The resolution, which will end Iraq’s immunity from claims on the proceeds, calls on Iraq to set up a successor mechanism. The resolution ensures that 5 percent of oil and gas revenue will still go into a compensation fund, used mainly to pay Kuwaiti claims from the war, according to a U.S. official who was not authorized to speak publicly.

The third resolution, terminating all remaining activities of the oil-for-food program, was adopted by a vote of 14-0 with France abstaining. France’s U.N. Ambassador Gerard Araud said it “did not include all of the safeguards we thought was necessary for our support.”

The resolution authorizes U.N. Secretary-General Ban Ki-moon to ensure that $20 million from the account is retained in escrow until Dec. 31, 2016, for U.N. expenses related to ending the program, and another $131 million to meet all other activities related to the fund including outstanding contracts.

The council said the rest of the money in the program – which U.S. officials estimate at about $650 million – should be transferred to the Development Fund for Iraq “as soon as possible.”

The oil-for-food program, which ran from 1996 to 2003, allowed Iraq to sell oil so long as most of the money went to buy humanitarian goods.
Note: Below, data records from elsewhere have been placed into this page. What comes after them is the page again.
(** The guards every submission starts with. *)
Ltac submit_guards R :=
  repeat (apply wp_bind, debug_assert_wp; [apply nonzero_true; lia|]; cbn beta);
  apply wp_bind, wp_read; cbn beta; rewrite (refines_contains _ _ _ _ R).

Section orders.
Context (b : Book) (st : SpecBook) (R : Refines b st).
Context (a : AccountId) (i : OrderId) (side : Side) (q : Qty) (Hq : 0 < q < u64_lim).

Lemma submit_gtc_refines p :
  0 < p < u64_lim -> arena_room (arena b) = true -> spec_fits a side p q st = true ->
  implements (submit_gtc a i side p q) b (spec_gtc a i side p q st).
Proof.
  intros Hp Hr Hf. unfold implements, submit_gtc, spec_gtc. submit_guards R.
  destruct (spec_has a i st) eqn:Hh; [by apply wp_emit|].
  pose proof (spec_sweep_shrinks a i side p q st (refines_live _ _ R)) as Hs.
  apply wp_bind. eapply wp_mono; [apply (sweep_wp a i side p b st q R), Hq|].
  intros rem b1 out1 (st1 & R1 & E & Hrem & Hroom). rewrite E in Hs |- *. cbn in Hs.
  apply wp_bind. eapply wp_mono; [apply (rest_unfilled_wp b1 st1 a i side p rem R1)|].
  - by eapply shrinks_has.
  - lia.
  - auto.
  - by eapply spec_fits_shrinks.
  - intros [] b2 out2 [-> R2]. by apply wp_emit.
Qed.

Lemma submit_ioc_refines p :
  0 < p < u64_lim -> implements (submit_ioc a i side p q) b (spec_ioc a i side p q st).
Proof.
  intros Hp. unfold implements, submit_ioc, spec_ioc. submit_guards R.
  destruct (spec_has a i st) eqn:Hh; [by apply wp_emit|].
  apply wp_bind. eapply wp_mono; [apply (sweep_wp a i side p b st q R), Hq|].
  intros rem b1 out1 (st1 & R1 & E & _ & _). rewrite E. by apply wp_emit.
Qed.

Lemma submit_market_refines :
  implements (submit_market a i side q) b (spec_market a i side q st).
Proof.
  unfold implements, submit_market, spec_market, spec_ioc. submit_guards R.
  destruct (spec_has a i st) eqn:Hh; [by apply wp_emit|].
  apply wp_bind. eapply wp_mono; [apply (sweep_wp a i side _ b st q R), Hq|].
  intros rem b1 out1 (st1 & R1 & E & _ & _). rewrite E. by apply wp_emit.
Qed.

Lemma submit_fok_refines p :
  0 < p < u64_lim -> implements (submit_fok a i side p q) b (spec_fok a i side p q st).
Proof.
  intros Hp. unfold implements, submit_fok, spec_fok. submit_guards R.
  destruct (spec_has a i st) eqn:Hh; [by apply wp_emit|].
  apply wp_bind. eapply wp_lift; [apply (is_fillable_ok _ _ _ _ _ _ R); lia|]. cbn beta.
  rewrite N.ltb_antisym.
  destruct (N.leb_spec q (foreign_depth a side p (sp_queue (opposite side) st))) as [Hd|Hd];
    cbn [negb]; [|by apply wp_emit].
  apply wp_bind. eapply wp_mono; [apply (sweep_wp a i side p b st q R), Hq|].
  intros rem b1 out1 (st1 & R1 & E & _ & _).
  assert (rem = 0) as ->.
  { pose proof (spec_match_remaining a i side p _ (sp_ids st) (sp_last st) q
      (refines_sorted _ _ (opposite side) R)) as Hm.
    unfold spec_sweep in E. injection E as _ Hrem _. lia. }
  rewrite E. apply wp_bind, debug_assert_wp; [done|]. by apply wp_emit.
Qed.

Lemma submit_postonly_refines p :
  0 < p < u64_lim -> arena_room (arena b) = true -> spec_fits a side p q st = true ->
  implements (submit_postonly a i side p q) b (spec_postonly a i side p q st).
Proof.
  intros Hp Hr Hf. unfold implements, submit_postonly, spec_postonly. submit_guards R.
  destruct (spec_has a i st) eqn:Hh; [by apply wp_emit|].
  pose proof (spec_clear_shrinks a side p st (refines_live _ _ R)) as Hs.
  apply wp_bind. eapply wp_mono; [by apply (stp_clear_wp a side p b st R)|].
  intros hit b1 out1 (st1 & R1 & E & Hroom). rewrite E in Hs |- *. cbn in Hs.
  destruct hit; [by apply wp_emit|].
  apply wp_bind. eapply wp_mono; [apply (rest_wp b1 st1 a i side p q R1)|].
  - by eapply shrinks_has.
  - lia.
  - lia.
  - auto.
  - by eapply spec_fits_shrinks.
  - intros [] b2 out2 [-> R2]. by apply wp_emit.
Qed.
End orders.

(** ** Modify, cancel, mass cancel *)

Lemma spec_find_elem q o : NoDup (o_key <$> q) -> o ∈ q -> spec_find (o_account o) (o_id o) q = Some o.
Proof.
  intros Hnd Hin. unfold spec_find. change (o_account o, o_id o) with (o_key o).
  induction q as [|x q IH]; [by apply not_elem_of_nil in Hin|]. cbn in Hnd |- *.
  apply NoDup_cons in Hnd as [Hx Hnd]. case_decide as Hk.
  - cbn. apply elem_of_cons in Hin as [->|Hin]; [done|]. exfalso. apply Hx.
    rewrite Hk. apply list_elem_of_fmap. eauto.
  - apply elem_of_cons in Hin as [->|Hin]; [done|]. specialize (IH Hnd Hin).
    by destruct (list_find _ q) as [[? ?]|].
Qed.

Lemma spec_find_none q k : k ∉ o_key <$> q -> spec_find k.1 k.2 q = None.
Proof.
  intros Hk. unfold spec_find. rewrite <- surjective_pairing.
  destruct (list_find (fun o => o_key o = k) q) as [[j o]|] eqn:E; [|done]. exfalso.
  apply list_find_Some in E as (Ho & <- & _). apply Hk, list_elem_of_fmap.
  exists o. split; [done|]. by eapply list_elem_of_lookup_2.
Qed.

Lemma sp_keys_side sd st : sp_keys_unique st -> NoDup (o_key <$> sp_queue sd st).
Proof.
  unfold sp_keys_unique, sp_orders. rewrite fmap_app. intros (? & _ & ?)%NoDup_app. by destruct sd.
Qed.
(** Collecting a side adds exactly the slots of its orders. *)
Lemma collect_side_ok b g sd levels found :
  Rep b g -> NoDup levels.*1 ->
  (forall p l, (p, l) ∈ levels -> p <> 0 /\ side_map sd b !! p = Some l) ->
  (forall s o, (s, o) ∈ g sd -> o_price o ∈ levels.*1 -> s ∉ found) ->
  exists found', collect_side b sd levels found = Ok found' /\
    forall s, s ∈ found' <-> s ∈ found \/ exists o, (s, o) ∈ g sd /\ o_price o ∈ levels.*1.
Proof.
  intros R. revert found. induction levels as [|[p l] levels IH]; intros found Hnd Hlv Hf.
  { exists found. split; [done|]. intros s. split; [by left|]. intros [|(o & _ & Ho)]; [done|].
    by apply not_elem_of_nil in Ho. }
  cbn in Hnd, Hf. cbn [collect_side fmap list_fmap fst]. apply NoDup_cons in Hnd as [Hp Hnd].
  destruct (Hlv p l) as [Hp0 Hl]; [constructor|].
  assert (Hin : forall s, s ∈ (chain p (g sd)).*1 <-> exists o, (s, o) ∈ g sd /\ o_price o = p).
  { intros s. rewrite list_elem_of_fmap. split.
    - intros ([t o] & -> & [? ?]%elem_of_chain). eauto.
    - intros (o & ? & ?). exists (s, o). by rewrite elem_of_chain. }
  rewrite (walk_level_ok _ _ _ _ _ R Hp0 Hl). cbn. rewrite insert_slots_ok.
  2:{ apply chain_nodup, R. }
  2:{ intros s (o & Ho & <-)%Hin. by apply (Hf s o); [|constructor]. }
  cbn. destruct (IH (list_to_set (chain p (g sd)).*1 ∪ found)) as (found' & -> & Hfound).
  - done.
  - intros p' l' ?. apply Hlv. by constructor.
  - intros s o Ho Hpo. rewrite not_elem_of_union, elem_of_list_to_set, Hin. split.
    + intros (o' & Ho' & <-). destruct (rep_entry_unique _ _ R _ _ _ _ _ Ho Ho') as [_ ->]. done.
    + apply (Hf s o); [done|]. by constructor.
  - exists found'. split; [done|]. intros s. rewrite Hfound, elem_of_union, elem_of_list_to_set, Hin.
    setoid_rewrite elem_of_cons. naive_solver.
Qed.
It was aimed at easing Iraqi suffering under U.N. sanctions and was a lifeline for 90 percent of the country’s population.

But an 18-month U.N.-sanctioned investigation led by former Federal Reserve Chairman Paul Volcker found massive corruption in the program. Its final report in October 2005 accused more than 2,200 companies from some 40 countries of colluding with Saddam’s regime to bilk $1.8 billion.

In May 2003, weeks after the U.S. invaded Iraq, the council lifted economic sanctions, opening the country to international trade and investment and allowing oil exports to resume. In June 2004, the council lifted an embargo on the sale of conventional weapons to the government.

Iraq still has outstanding issues with Kuwait, including the major obstacle of demarcating their border as well as accounting for 600 missing Kuwaitis, returning missing property and archives, and the estimated $22 billion Baghdad owes Kuwait as reparations for the invasion.

Zebari told the council “there has been positive cooperation and exchange between our two governments to resolve and settle all pending issues,” but he said “Iraq still has some way to go” reach a final agreement.

Saddam’s invasion of Kuwait came as the country was just recovering from a draining eight-year war with Iran. Baghdad had long been a regional power and cultured society with the highest literacy rate in Arab world – but with violence lurking just under the surface.

A U.S.-led force drove Saddam’s army out of Kuwait in the 1991 Gulf War, and the U.N. then imposed the sanctions. The second war – when a U.S.-led force invaded Iraq and toppled the regime in 2003 – was ostensibly to stop Saddam from developing weapons of mass destruction. Such weapons were never found.